I had pulled from the Tax Foundation’s most recent post on state corporate taxes, and they’ve got some of the fidgety details there. However, that post was from February 2017, before the corporate tax rate in Illinois got changed. There are all sorts of issues with the business environment in Illinois, obviously.
Next, on the sovereign immunity argument from one of the gubernatorial candidates:
In your most recent blog posting, you reference Peter Thalheim’s advocacy of sovereign immunity in Connecticut and you indicate that Illinois had tried to use that doctrine. In the interest of clarification, let me offer some observations.
First, after reading Thalheim’s position on sovereign immunity from his campaign website, here is what I think he means. He correctly notes that in Connecticut, the right to a pension is a property right, not a contract right. By tying that doctrine to sovereign immunity, what I think he is saying is that Connecticut could just stop funding pensions, let the funds pay out whatever they have, and then let pensioners try to sue to enforce their property interests. Here’s a summary of Connecticut sovereign immunity law. https://www.cga.ct.gov/2011/rpt/2011-R-0076.htm Now I don’t know whether Connecticut has waived sovereign immunity on pension rights, but this all sounds a bit draconian to me. On the other hand, his larger point might be that this is a way to force people to the negotiating table. Clearly, for public employees, this would not be a BATNA (best alternative to a negotiated agreement).
As for Illinois, the gambit there was a bit different. The legislature, at the urging of Governor Quinn, enacted sweeping pension reforms in 2013, despite several court decisions interpreting the pension clause that had been in the State Constitution since the Convention from the 1970’s. Against that history, it was easy for even people like me to predict that the courts would hold the legislation unconstitutional. The excuse used by Sidley & Austin in support of the legislation was that the reserved police powers of the state justified it. That’s where the decision in United States Trust Co. v. New Jersey, 431 U.S. 1 (1977) fits in.
Obviously, that’s a lawyer writing to me.
I can understand that the issues are different, but others have made similar arguments re: letting the money out (Mark Glennon in particular.)

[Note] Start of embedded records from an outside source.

(** X12.  The statement cache is safe under any sequence of requests on
    a connection, whatever fails, when the configured size is at least
    one: every request ends, the cache never holds a query twice nor more
    than [size] entries, no statement is run after it was destroyed, and
    every statement ever prepared is either still cached or has been
    destroyed exactly once. *)
Theorem statement_cache_is_safe (size : Z) (rqs : list request) :
  1 <= size ->
  exists c calls,
    serve size rqs new_connection = Some (c, calls)
    /\ NoDup (cached_queries c)
    /\ Z.of_nat (length (cached c)) <= size
    /\ runs_live [] calls
    /\ prepared_by calls = seq 0 (prepared c)
    /\ (cached c ++ destroyed calls) ≡ₚ prepared_by calls
    /\ NoDup (cached c ++ destroyed calls).
Proof.
  intros Hsize.
  destruct (new_connection_ok size) as (Hok & Hacc & Hl); [lia |].
  destruct (serve_step size rqs Hsize new_connection [] Hok Hacc Hl)
    as (c & calls & Hs & [Hnd Hlen] & [Hp Hperm] & Hlive).
  cbn [app] in *. exists c, calls.
  split; [done |]. split; [done |]. split; [done |]. split; [done |].
  split; [done |]. split; [by rewrite Hp |].
  rewrite Hperm. apply NoDup_seq.
Qed.

Lemma statement_cache_is_safe_witness :
  exists c calls,
    serve 2 sample_requests new_connection = Some (c, calls)
    /\ NoDup (cached_queries c)
    /\ Z.of_nat (length (cached c)) <= 2
    /\ runs_live [] calls
    /\ prepared_by calls = seq 0 (prepared c)
    /\ (cached c ++ destroyed calls) ≡ₚ prepared_by calls
    /\ NoDup (cached c ++ destroyed calls).
Proof. apply (statement_cache_is_safe 2 sample_requests). lia. Defined.

Lemma map_delete_queries key (m : list (string * statement)) :
  (map_delete key m).*1 = filter (fun k => k <> key) m.*1.
Proof.
  unfold map_delete. induction m as [| [k v] m IH]; [done |].
  cbn [fmap list_fmap fst]. rewrite !filter_cons. cbn [fst].
  destruct (decide (k <> key)); cbn [fmap list_fmap fst]; by rewrite IH.
Qed.

(** X13.  The cache is least-recently-used.  On a cache that is in order
    and with [prepare] succeeding, [getOrPrepareStatement] returns a
    statement that is the last entry afterwards.  A cached query is
    served from the cache without preparing or destroying anything and
    moves to the end, the others keeping their order.  A new query is
    prepared and appended; it displaces an entry only when the cache is
    full, and then exactly the first one, whose statement is destroyed. *)
Theorem least_recently_used_is_evicted (size : Z) (c : connection)
    (query : string) :
  1 <= size ->
  cache_ok size c ->
  exists c' calls s,
    getOrPrepareStatement c query size true = Some (c', calls, Some s)
    /\ last (cached_queries c') = Some query
    /\ last (cached c') = Some s
    /\ (query ∈ cached_queries c ->
        calls = []
        /\ prepared c' = prepared c
        /\ cached_queries c'
           = filter (fun k => k <> query) (cached_queries c) ++ [query])
    /\ (query ∉ cached_queries c ->
        s = prepared c
        /\ prepared c' = S (prepared c)
        /\ (Z.of_nat (length (cached c)) < size ->
            calls = [Prepare query (Some s)]
            /\ cached_queries c' = cached_queries c ++ [query]
            /\ cached c' = cached c ++ [s])
        /\ (Z.of_nat (length (cached c)) = size ->
            exists v,
              head (cached c) = Some v
              /\ calls = [Prepare query (Some s); DestroySync v]
              /\ cached_queries c' = tail (cached_queries c) ++ [query]
              /\ cached c' = tail (cached c) ++ [s])).
Proof.
  intros Hsize [Hnd Hlen].
  destruct (cached_getPreparedCache c size) as [Hv Hk].
  rewrite <- Hk in *. rewrite <- Hv in *. rewrite length_fmap in *.
  set (m := entries (getPreparedCache c size)) in *.
  destruct (map_get query m) as [s |] eqn:Hg.
  - destruct (map_reset query s m Hnd Hg) as (Hset & _ & _).
    rewrite (getOrPrepareStatement_hit c query size true s Hg).
    fold m. rewrite Hset.
    eexists _, _, s. split; [done |].
    cbn [cached_queries cached store entries prepared].
    rewrite keys_snoc, values_snoc, !last_snoc, map_delete_queries.
    split; [done |]. split; [done |]. split; [done |].
    intros Hnot. destruct Hnot.
    apply list_elem_of_fmap. exists (query, s).
    split; [done | by apply map_get_Some_elem].
  - pose proof (map_get_absent _ _ Hg) as Habs.
    destruct (decide (Z.of_nat (length m) < size)) as [Hlt | Hge].
    + rewrite (getOrPrepareStatement_room c query size Hg Hlt). fold m.
      eexists _, _, _. split; [done |].
      cbn [cached_queries cached store entries prepared].
      rewrite keys_snoc, values_snoc, !last_snoc.
      split; [done |]. split; [done |]. split; [done |].
      intros _. split; [done |]. split; [done |]. split; [done |]. lia.
    + destruct m as [| [k v] m'] eqn:Hm; [simpl in *; lia |].
      rewrite (getOrPrepareStatement_full c query size k v m');
        [| done | by fold m; rewrite Hm | by fold m; rewrite Hm
         | fold m; rewrite Hm; lia].
      eexists _, _, _. split; [done |].
      cbn [cached_queries cached store entries prepared].
      rewrite keys_snoc, values_snoc, !last_snoc.
      split; [done |]. split; [done |]. split; [done |].
      intros _. split; [done |]. split; [done |]. split; [lia |].
      intros _. by exists v.
Qed.

Lemma least_recently_used_is_evicted_witness :
  exists c' calls s,
    getOrPrepareStatement sample_cache "select 3" 2 true
    = Some (c', calls, Some s)
    /\ last (cached_queries c') = Some "select 3"%string
    /\ last (cached c') = Some s
    /\ ("select 3"%string ∈ cached_queries sample_cache ->
        calls = []
        /\ prepared c' = prepared sample_cache
        /\ cached_queries c'
           = filter (fun k => k <> "select 3"%string)
               (cached_queries sample_cache) ++ ["select 3"%string])
    /\ ("select 3"%string ∉ cached_queries sample_cache ->
        s = prepared sample_cache
        /\ prepared c' = S (prepared sample_cache)
        /\ (Z.of_nat (length (cached sample_cache)) < 2 ->
            calls = [Prepare "select 3" (Some s)]
            /\ cached_queries c'
               = cached_queries sample_cache ++ ["select 3"%string]
            /\ cached c' = cached sample_cache ++ [s])
        /\ (Z.of_nat (length (cached sample_cache)) = 2 ->
            exists v,
              head (cached sample_cache) = Some v
              /\ calls = [Prepare "select 3" (Some s); DestroySync v]
              /\ cached_queries c'
                 = tail (cached_queries sample_cache) ++ ["select 3"%string]
              /\ cached c' = tail (cached sample_cache) ++ [s])).
Proof.
  apply (least_recently_used_is_evicted 2 sample_cache "select 3").
  - lia.
  - split; [| simpl; lia].
    apply (bool_decide_unpack _). vm_compute. exact I.
Defined.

The thing is, the constitutional arguments really don’t matter in these cases — the issue is so big, it doesn’t matter if the constitutions allow for the actions or not. You have to have the political buy-in, and it needs to be broad. This is why I’m annoyed at both Illinois and Kentucky – the work needed to get buy-in hasn’t been done. And it’s tough work. (The lawyer did reply to me after I made that point that the ineffectiveness of Rauner in Illinois and Bevin in Kentucky relate to their hedge fund-ish/finance backgrounds — a place where you don’t necessarily need political skills…but it puts to mind Trump, who did need political skills to build his businesses, and is playing this politics game far better than many people thought.)
Again, if you find an error, even if it’s a fiddly detail, feel free to email me at marypat.campbell@gmail.com.
I’m a fiddly detail person, and I do not mind being pointed out that I got an item of fact wrong. It’s more important that what I end up with is eventually correct in terms of fact. Now, my opinions — you can try to convince me there, but I’m pretty damn bullheaded.